The direct answer to why Turner syndrome only affects girls is because both phenotypic and genotypically there is an absence of Y chromosome. This syndrome is the only viable monosomy in humans. In the absence of the Y chromosome the female sex is determined, and the fact that there is no pair, that is the absence of the second X chromosome determines the lack of development of primary and secondary sexual characters.
Women with Turner syndrome have a ringed appearance throughout life. We explain this and other features of this anomaly, which is not considered a disability, precisely on World Turner Syndrome Day.
When is it known if a girl has Turner syndrome
Approximately 1 in 2,500 girls suffer from Turner syndrome, which is also called Bonnevie-Ullrich syndrome or gonadal dysgenesis, monosomy X. The diagnosis is most common for a newborn, especially if they have a characteristic crease in the neck (pterygium colli). But it may also be that a woman finds out that she suffers from it just when she wants to be a mother and has sterility
During childhood, the facial features of the syndrome may not be very striking, and the short stature is not considered by sight as an anomaly. At birth, Turner girls have a shorter length and weigh less than other girls. During the first years of life, they grow almost as fast as those of their age, but over time, the difference in height becomes more evident. This difference is most noticeable when entering puberty.
This disease is diagnosed by a karyotype that is performed from a sample of blood from the patient. Almost half of Turner girls have lost a complete X chromosome, and loss of parts of chromosomes or mixing several of them into different cells are also common.
Can a prenatal diagnosis be made?
Yes, it is, but in most cases, and because it was a disease with so few subjects, it wasn’t used to be done. Although it is now increasingly common to be done through the analysis of fetal cells, they can be obtained by: amniocentesis (performed in 14-16 weeks of pregnancy), a chorial biopsy (during weeks 9-12 of pregnancy), or funiculocentesis (from 20 weeks of pregnancy).
These tests are done when there are suspicions on ultrasound. Some of the reasons they suspect are hydrops fetalis, femur length below average, heart malformations, branchicephaly and, above all, cystic hygroma in the nape.

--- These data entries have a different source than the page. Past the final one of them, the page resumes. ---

(* ===== verification/Pci.v ===== *)
(** * The PCI driver: probing, interrupts, removal

    Source: src/driver/driver_wireless/wireless.c and wireless_irq.c, with
    [struct wireless_simu] of wireless.h.  The PCI core's answers are
    parameters (class [PciApi]); what it hands out is kept in a [pci_state],
    and giving back what is not held is a [BadFree]. *)

From S2P Require Import Prelude Kernel Bits HalTypes Hif HalRing RingProtocol HalSetup HalInit Skb.
From S2P Require Import SrngTest DstTest Ieee80211 Dp Wmi MacTypes Mac80211.

(* ------------------------------------------------------------------ *)
(** ** The PCI core *)

Class PciApi := {
  k_pci_assign_resource : world → Z;            (* errors: 0 is success *)
  k_pci_enable_device : world → Z;
  k_pci_request_regions : world → Z;
  k_dma_set_mask_and_coherent : world → Z;
  k_pci_iomap : world → Z;                      (* 0 is NULL *)
  k_pci_alloc_irq_vectors : world → bool → Z;   (* MSI only? -> number or error *)
  k_irq_get_msi_desc : world → Z;               (* 0 is NULL *)
  k_pci_irq_vector : world → Z;
  k_request_irq : world → Z;
  k_create_workqueue : world → Z;               (* 0 is NULL *)
  sizeof_wireless_simu : Z;                     (* its members include kernel structures *)
}.

Record pci_state := PciState {
  pci_enabled : bool;
  pci_regions : bool;
  pci_master : bool;
  pci_iomap_addr : Z;                           (* mapped BAR 0, 0 if not *)
  pci_vectors : bool;
  pci_irq_handler : option Z;                   (* line the handler is on *)
  pci_workqueue : Z                             (* live workqueue, 0 if none *)
}.
#[export] Instance eta_pci_state : Eta pci_state := MkEta (λ s,
  PciState (pci_enabled s) (pci_regions s) (pci_master s) (pci_iomap_addr s) (pci_vectors s)
    (pci_irq_handler s) (pci_workqueue s)).
(** The device as the PCI core hands it over. *)
Definition pci_idle : pci_state := PciState false false false 0 false None 0.

Definition WIRELESS_REG_IRQ_ENABLE : Z := 0xF0.
Definition WIRELESS_SIMU_IRQ_STATU_SRNG_DST_DMA_TEST_RING_0 : Z := 1.

(** [struct wireless_simu]; [ws_ptr] is its kmalloc block.  [ws_mac] holds the
    mac80211 members; the buffer store is [ws_skbs] for all parts. *)
Record wireless_simu `{SA : SkbApi} := WirelessSimu {
  ws_ptr : Z;
  ws_stop : bool;
  ws_pci : pci_state;                           (* priv->pci_dev *)
  ws_mmio_addr : Z;
  ws_msi_enable : bool;
  ws_msi_desc : Z;
  ws_irq_vectors_num : Z;
  ws_hal : wireless_simu_hal;
  ws_st_dst : srng_test;
  ws_skbs : skbs;
  ws_workqueue_aux : Z;
  ws_tx_list : Z;                               (* priv->tx_ring.tx_list *)
  ws_mac : mac_priv
}.
Arguments WirelessSimu {_} _ _ _ _ _ _ _ _ _ _ _ _ _.
#[export] Instance eta_wireless_simu `{SA : SkbApi} : Eta wireless_simu := MkEta (λ s,
  WirelessSimu (ws_ptr s) (ws_stop s) (ws_pci s) (ws_mmio_addr s) (ws_msi_enable s) (ws_msi_desc s)
    (ws_irq_vectors_num s) (ws_hal s) (ws_st_dst s) (ws_skbs s) (ws_workqueue_aux s)
    (ws_tx_list s) (ws_mac s)).

Section pci.
Context `{K : Kernel} `{B : Bits} `{SA : SkbApi} `{I : Ieee80211} `{A : Mac80211Api} `{P : PciApi}.
Variable CONFIG_CPU_BIG_ENDIAN : bool.
Variable wakeups : nat.   (* of the waiting work item, before its timeout *)

(** Ask the kernel; one tick. *)
Definition ask (f : world → Z) : M Z := λ w, Done (f w, tick w).

Definition pci_release_regions (s : pci_state) : M pci_state :=
  assert (pci_regions s) BadFree;; mret (s <| pci_regions := false |>).
Definition pci_disable_device (s : pci_state) : M pci_state :=
  assert (pci_enabled s) BadFree;; mret (s <| pci_enabled := false |> <| pci_master := false |>).
Definition pci_free_irq_vectors (s : pci_state) : M pci_state :=
  mret (s <| pci_vectors := false |>).
Definition free_irq (s : pci_state) (irq : Z) : M pci_state :=
  assert (bool_decide (pci_irq_handler s = Some irq)) BadFree;;
  mret (s <| pci_irq_handler := None |>).
Definition destroy_workqueue (s : pci_state) (wq : Z) : M pci_state :=
  assert (bool_decide (pci_workqueue s = wq ∧ wq ≠ 0)) BadFree;;
  mret (s <| pci_workqueue := 0 |>).
Definition pci_iounmap (s : pci_state) (addr : Z) : M pci_state :=
  assert (bool_decide (pci_iomap_addr s = addr)) BadFree;;
  mret (s <| pci_iomap_addr := 0 |>).

(* ------------------------------------------------------------------ *)
(** ** wireless_simu_pci_claim and wireless_simu_pci_irq_init *)

(** The labels [RELEASE_REGIONS] and [DISABLE_PCI]. *)
Definition claim_release (s : pci_state) (ret : Z) : M (Z * pci_state * Z) :=
  s ← pci_release_regions s; s ← pci_disable_device s; mret (ret, s, 0).

(** Returns the error, the device and the new [priv->mmio_addr]. *)
Definition wireless_simu_pci_claim (s : pci_state) : M (Z * pci_state * Z) :=
  ret ← ask k_pci_assign_resource;
  if decide (ret ≠ 0) then mret (ret, s, 0)
  else
    ret ← ask k_pci_enable_device;
    if decide (ret ≠ 0) then mret (ret, s, 0)
    else
      let s := s <| pci_enabled := true |> in
      ret ← ask k_pci_request_regions;
      if decide (ret ≠ 0) then s ← pci_disable_device s; mret (ret, s, 0)
      else
        let s := s <| pci_regions := true |> in
        ret ← ask k_dma_set_mask_and_coherent;
        if decide (ret ≠ 0) then claim_release s ret
        else
          let s := s <| pci_master := true |> in
          mmio_addr ← ask k_pci_iomap;
          if decide (mmio_addr = 0) then claim_release s (- EIO)
          else mret (0, s <| pci_iomap_addr := mmio_addr |>, mmio_addr).

(** What the function leaves in [priv]: [msi_enable], [msi_desc], [irq]. *)
Definition wireless_simu_pci_irq_init (s : pci_state) : M (Z * pci_state * (bool * Z * Z)) :=
  num_vectors ← ask (λ w, k_pci_alloc_irq_vectors w true);
  let msi_enable := bool_decide (0 ≤ num_vectors) in
  num_vectors ← (if msi_enable then mret num_vectors
                 else ask (λ w, k_pci_alloc_irq_vectors w false));
  if decide (num_vectors < 0)
  then
    s ← pci_release_regions s; s ← pci_disable_device s;
    mret (num_vectors, s, (msi_enable, 0, 0))
  else
    let s := s <| pci_vectors := true |> in
    msi_desc ← (if msi_enable then ask k_irq_get_msi_desc else mret 0);
    if decide (msi_enable ∧ msi_desc = 0)
    then
      s ← pci_free_irq_vectors s; s ← pci_release_regions s; s ← pci_disable_device s;
      mret (-1, s, (msi_enable, 0, 0))
    else
      irq ← ask k_pci_irq_vector;
      ret ← ask k_request_irq;
      let s := if decide (ret = 0) then s <| pci_irq_handler := Some irq |> else s in
      mret (0, s, (msi_enable, msi_desc, irq)).

(* ------------------------------------------------------------------ *)
(** ** The interrupt handler *)

(** [tasklet_schedule(&priv->st_dst.pipes[id].intr_tq)] *)
Definition tasklet_schedule (st : srng_test) (id : nat) : M srng_test :=
  pipe ← of_option OutOfBounds (st_pipes st !! id);
  mret (put_pipe st id (pipe <| pipe_intr_tq := true |>)).

(** [priv] is what [pci_get_drvdata] returns. *)
Definition wireless_simu_irq_handler (priv : option wireless_simu) : M (option wireless_simu) :=
  ws ← of_option NullDeref priv;
  irq_status ← wireless_hif_read32 (ws_mmio_addr ws) (HAL_BASIC_REG WIRELESS_REG_BASIC_IRQ_STATUS);
  st ← (if decide (irq_status = WIRELESS_SIMU_IRQ_STATU_SRNG_DST_DMA_TEST_RING_0)
        then tasklet_schedule (ws_st_dst ws) 0 else mret (ws_st_dst ws));
  wireless_hif_write32 (ws_mmio_addr ws) (HAL_BASIC_REG WIRELESS_REG_BASIC_IRQ_STATUS) 0;;
  mret (Some (ws <| ws_st_dst := st |>)).

(* ------------------------------------------------------------------ *)
(** ** Probing *)

(** Calls of the other parts on [priv]. *)
Definition on_dst {R} (f : dst_priv → M (R * dst_priv)) (ws : wireless_simu) : M (R * wireless_simu) :=
  '(r, p) ← f (DstPriv (ws_hal ws) (ws_st_dst ws) (ws_skbs ws));
  mret (r, ws <| ws_hal := dp_hal p |> <| ws_st_dst := dp_st p |> <| ws_skbs := dp_skbs p |>).
Definition on_mac {R} (f : mac_priv → M (R * mac_priv)) (ws : wireless_simu) : M (R * wireless_simu) :=
  '(r, p) ← f (set_skbs (ws_mac ws) (ws_skbs ws));
  mret (r, ws <| ws_mac := p |> <| ws_skbs := mp_skbs p |>).

Definition mac_priv_zero : mac_priv :=
  MacPriv (WmiPriv ∅ false 0) ∅ (replicate WIRELESS_MAX_NUM_VIF 0) false 0 false false [] 0 false ∅
    false 0 hw_zero supported_band_zero supported_band_zero supported_band_zero (replicate 6 0).

(** [kzalloc]: everything zero; [store] are the buffers that exist. *)
Definition wireless_simu_zero (ptr : Z) (s : pci_state) (store : skbs) : wireless_simu :=
  WirelessSimu ptr false s 0 false 0 0
    wireless_simu_hal_zero srng_test_zero store 0 0 mac_priv_zero.

(** From [wireless_simu_hal_srng_init] on.  The results of
    [wireless_simu_hal_srng_dst_test_init] and [wireless_mac80211_core_probe]
    are not looked at. *)
Definition probe_rings (ws : wireless_simu) : M (Z * wireless_simu) :=
  '(ret, hal) ← wireless_simu_hal_srng_init;
  let ws := ws <| ws_hal := hal |> in
  if decide (ret ≠ 0) then mret (ret, ws)
  else
    '(_, ws) ← on_dst (wireless_simu_hal_srng_dst_test_init CONFIG_CPU_BIG_ENDIAN (ws_mmio_addr ws)) ws;
    '(hal, store) ← wireless_simu_hal_srng_test CONFIG_CPU_BIG_ENDIAN (ws_mmio_addr ws)
                      (ws_hal ws) (ws_skbs ws);
    wq ← ask k_create_workqueue;
    let ws := ws <| ws_hal := hal |> <| ws_skbs := store |> <| ws_workqueue_aux := wq |>
                 <| ws_pci := ws_pci ws <| pci_workqueue := wq |> |> in
    if decide (wq = 0) then mret (-1, ws)
    else '(_, ws) ← on_mac wireless_mac80211_core_probe ws; mret (0, ws).

(** Returns the error, [priv] and whether it is the device's driver data. *)
Definition wireless_simu_pci_probe (s : pci_state) (store : skbs) : M (Z * wireless_simu * bool) :=
  ptr ← kmalloc sizeof_wireless_simu;
  if decide (ptr = 0) then fail NullDeref
  else
    let ws := wireless_simu_zero ptr s store in
    '(ret, s, mmio_addr) ← wireless_simu_pci_claim (ws_pci ws);
    let ws := ws <| ws_pci := s |> <| ws_mmio_addr := mmio_addr |> in
    if decide (ret ≠ 0) then mret (ret, ws, false)
    else
      '(ret, s, (msi_enable, msi_desc, irq)) ← wireless_simu_pci_irq_init (ws_pci ws);
      let ws := ws <| ws_pci := s |> <| ws_msi_enable := msi_enable |> <| ws_msi_desc := msi_desc |>
                   <| ws_irq_vectors_num := irq |> in
      if decide (ret ≠ 0) then mret (ret, ws, false)
      else
        wireless_hif_write32 (ws_mmio_addr ws) (HAL_BASIC_REG WIRELESS_REG_BASIC_IRQ_ENABLE) 1;;
        val ← ioread32 (ws_mmio_addr ws + WIRELESS_REG_IRQ_ENABLE);
        '(ret, ws) ← probe_rings ws;
        mret (ret, ws, true).

(* ------------------------------------------------------------------ *)
(** ** Removal *)

Definition on_pci (f : pci_state → M pci_state) (ws : wireless_simu) : M wireless_simu :=
  s ← f (ws_pci ws); mret (ws <| ws_pci := s |>).

(** From [wireless_simu_hal_srng_dst_test_deinit] on: the rings, the device,
    the blocks. *)
Definition remove_rings (ws : wireless_simu) : M wireless_simu :=
  '(_, ws) ← on_dst (λ p, p ← wireless_simu_hal_srng_dst_test_deinit (ws_mmio_addr ws) p;
                          mret (tt, p)) ws;
  hal ← wireless_simu_hal_srng_deinit (ws_hal ws);
  let ws := ws <| ws_hal := hal |> in
  ws ← on_pci (λ s, pci_iounmap s (ws_mmio_addr ws)) ws;
  ws ← on_pci pci_release_regions ws;
  ws ← on_pci pci_disable_device ws;
  kfree (ws_tx_list ws);;
  kfree (ws_ptr ws);;
  mret ws.

(** [destroy_workqueue] first lets the queued work run. *)
Definition drain_workqueue (ws : wireless_simu) : M wireless_simu :=
  if mp_mgmt_tx_work (ws_mac ws) then
    '(_, ws) ← on_mac (λ p, p ← wireless_simu_mgmt_tx_work_func CONFIG_CPU_BIG_ENDIAN wakeups p;
                            mret (tt, p)) ws;
    mret ws
  else mret ws.

(** Removal of a device that has driver data. *)
Definition remove_priv (ws : wireless_simu) : M wireless_simu :=
  let ws := ws <| ws_stop := true |> in
  '(_, ws) ← on_mac wireless_mac80211_core_remove ws;
  ws ← on_pci (λ s, free_irq s (ws_irq_vectors_num ws)) ws;
  ws ← on_pci pci_free_irq_vectors ws;
  wireless_hif_write32 (ws_mmio_addr ws) (HAL_BASIC_REG WIRELESS_REG_BASIC_IRQ_ENABLE) 0;;
  ws ← drain_workqueue ws;
  ws ← on_pci (λ s, destroy_workqueue s (ws_workqueue_aux ws)) ws;
  remove_rings ws.

(** [priv] is what [pci_get_drvdata] returns. *)
Definition wireless_simu_pci_remove (priv : option wireless_simu) : M (option wireless_simu) :=
  match priv with
  | None => mret None
  | Some ws => ws ← remove_priv ws; mret (Some ws)
  end.

(** [wireless_simu_shutdown] is removal. *)
Definition wireless_simu_shutdown (priv : option wireless_simu) : M (option wireless_simu) :=
  wireless_simu_pci_remove priv.
End pci.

It is important that the diagnosis is made as soon as possible to begin treatment as soon as possible, and that it is as effective as possible. Termination of pregnancy arises, but it is a difficult decision. Thanks to science, the quality of life of girls with Turner syndrome has improved, and we hope that it will continue to improve every day.
Symptomatology and treatment
The most common symptomatology includes: height below average, about 20 centimeters less,
frequent infections of the middle ear leading to deafness in some cases, short and wide neck, hair with low implantation on the nape, swelling of hands and feet, wide chest and nipples far apart, arms a little tucked inward into the elbows, congenital heart defects, scoliosis, kidney, thyroid and bone problems.
Turner’s syndrome is not considered a disability, despite the difficulties that girls go through. In most cases intelligence is usually normal, although with difficulty in abstract understanding, but developmental problems can make learning difficult or behavioral problems. They are girls prone to low self-esteem, anxiety, and depression.
Girls with Turner are treated with growth hormone and the results suggest that the final height can be increased from 5 to 10 cm. Adolescents are treated with estrogens to provoke the development of secondary sexual characteristics. Later these estrogens are still administered to prevent osteoporosis.